(** The common case: the intermediate result does not matter. *)
Lemma halts_await {A B} n m (Q : B -> Prop) (p : async E S A) (k : A -> async E S B) :
  halts n p -> (forall a, ends m Q (k a)) -> ends (n + m) Q (await p k).
Proof. intros Hp Hk. by eapply ends_await. Qed.

Lemma halts_ok {F A} n (p : async E S (result F A)) : halts n p -> ends n (on_ok (fun _ => True)) p.
Proof. apply ends_weaken; [done|]. by intros []. Qed.

Lemma ends_halts {A} n (Q : A -> Prop) (p : async E S A) : ends n Q p -> halts n p.
Proof. by apply ends_weaken. Qed.

(** Such a program is answered under every schedule, *)
Lemma ends_run {A} n (Q : A -> Prop) (p : async E S A) o s :
  ends n Q p -> (forall i, ok (at_env (o i))) ->
  exists a s' o', block_on p o s = Value (a, s', o') /\ Q a /\ (length (trace p o s) <= n)%nat.
Proof.
  revert n o s. induction p as [a|R act k IH]; intros n o s Hp Ho; simpl.
  - exists a, s, o. split; [done|]. split; [done|lia].
  - destruct n as [|n]; [done|]. destruct Hp as [[Ha _] Hk].
    destruct (act _ _) as [[r s1]|] eqn:Hact; [|by apply Ha in Hact].
    destruct (IH r n (later o) s1 (Hk r)) as (a & s' & o' & Hb & HQ & Hl); [intros i; apply Ho|].
    exists a, s', o'. split; [done|]. split; [done|simpl; lia].
Qed.

(** and all its steps are related by [P]. *)
Lemma ends_every_step {A} n (Q : A -> Prop) (p : async E S A) : ends n Q p -> every_step P p.
Proof.
  revert n. induction p as [a|R act k IH]; intros n Hp; [done|].
  destruct n as [|n]; [done|]. destruct Hp as [[_ Ha] Hk]. split; [done|]. intros r. by eapply IH.
Qed.
End ends.

Lemma ends_impl {E S A} (ok ok' : E -> Prop) (P P' : S -> S -> Prop) n (Q : A -> Prop) (p : async E S A) :
  (forall e, ok' e -> ok e) -> (forall s s', P s s' -> P' s s') -> ends ok P n Q p -> ends ok' P' n Q p.
Proof.
  intros Hok HP. revert n. induction p as [a|R act k IH]; intros [|n]; simpl; [done..|].
  intros [[Hn Ha] Hk]. split; [split; eauto|]. intros r. by apply IH.
Qed.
══════════════════════════════
What to produce: Each line of the material must be copied exactly.

The answer:
(** The common case: the intermediate result does not matter. *)
Lemma halts_await {A B} n m (Q : B -> Prop) (p : async E S A) (k : A -> async E S B) :
  halts n p -> (forall a, ends m Q (k a)) -> ends (n + m) Q (await p k).
Proof. intros Hp Hk. by eapply ends_await. Qed.

Lemma halts_ok {F A} n (p : async E S (result F A)) : halts n p -> ends n (on_ok (fun _ => True)) p.
Proof. apply ends_weaken; [done|]. by intros []. Qed.

Lemma ends_halts {A} n (Q : A -> Prop) (p : async E S A) : ends n Q p -> halts n p.
Proof. by apply ends_weaken. Qed.

(** Such a program is answered under every schedule, *)
Lemma ends_run {A} n (Q : A -> Prop) (p : async E S A) o s :
  ends n Q p -> (forall i, ok (at_env (o i))) ->
  exists a s' o', block_on p o s = Value (a, s', o') /\ Q a /\ (length (trace p o s) <= n)%nat.
Proof.
  revert n o s. induction p as [a|R act k IH]; intros n o s Hp Ho; simpl.
  - exists a, s, o. split; [done|]. split; [done|lia].
  - destruct n as [|n]; [done|]. destruct Hp as [[Ha _] Hk].
    destruct (act _ _) as [[r s1]|] eqn:Hact; [|by apply Ha in Hact].
    destruct (IH r n (later o) s1 (Hk r)) as (a & s' & o' & Hb & HQ & Hl); [intros i; apply Ho|].
    exists a, s', o'. split; [done|]. split; [done|simpl; lia].
Qed.

(** and all its steps are related by [P]. *)
Lemma ends_every_step {A} n (Q : A -> Prop) (p : async E S A) : ends n Q p -> every_step P p.
Proof.
  revert n. induction p as [a|R act k IH]; intros n Hp; [done|].
  destruct n as [|n]; [done|]. destruct Hp as [[_ Ha] Hk]. split; [done|]. intros r. by eapply IH.
Qed.
End ends.

Lemma ends_impl {E S A} (ok ok' : E -> Prop) (P P' : S -> S -> Prop) n (Q : A -> Prop) (p : async E S A) :
  (forall e, ok' e -> ok e) -> (forall s s', P s s' -> P' s s') -> ends ok P n Q p -> ends ok' P' n Q p.
Proof.
  intros Hok HP. revert n. induction p as [a|R act k IH]; intros [|n]; simpl; [done..|].
  intros [[Hn Ha] Hk]. split; [split; eauto|]. intros r. by apply IH.
Qed.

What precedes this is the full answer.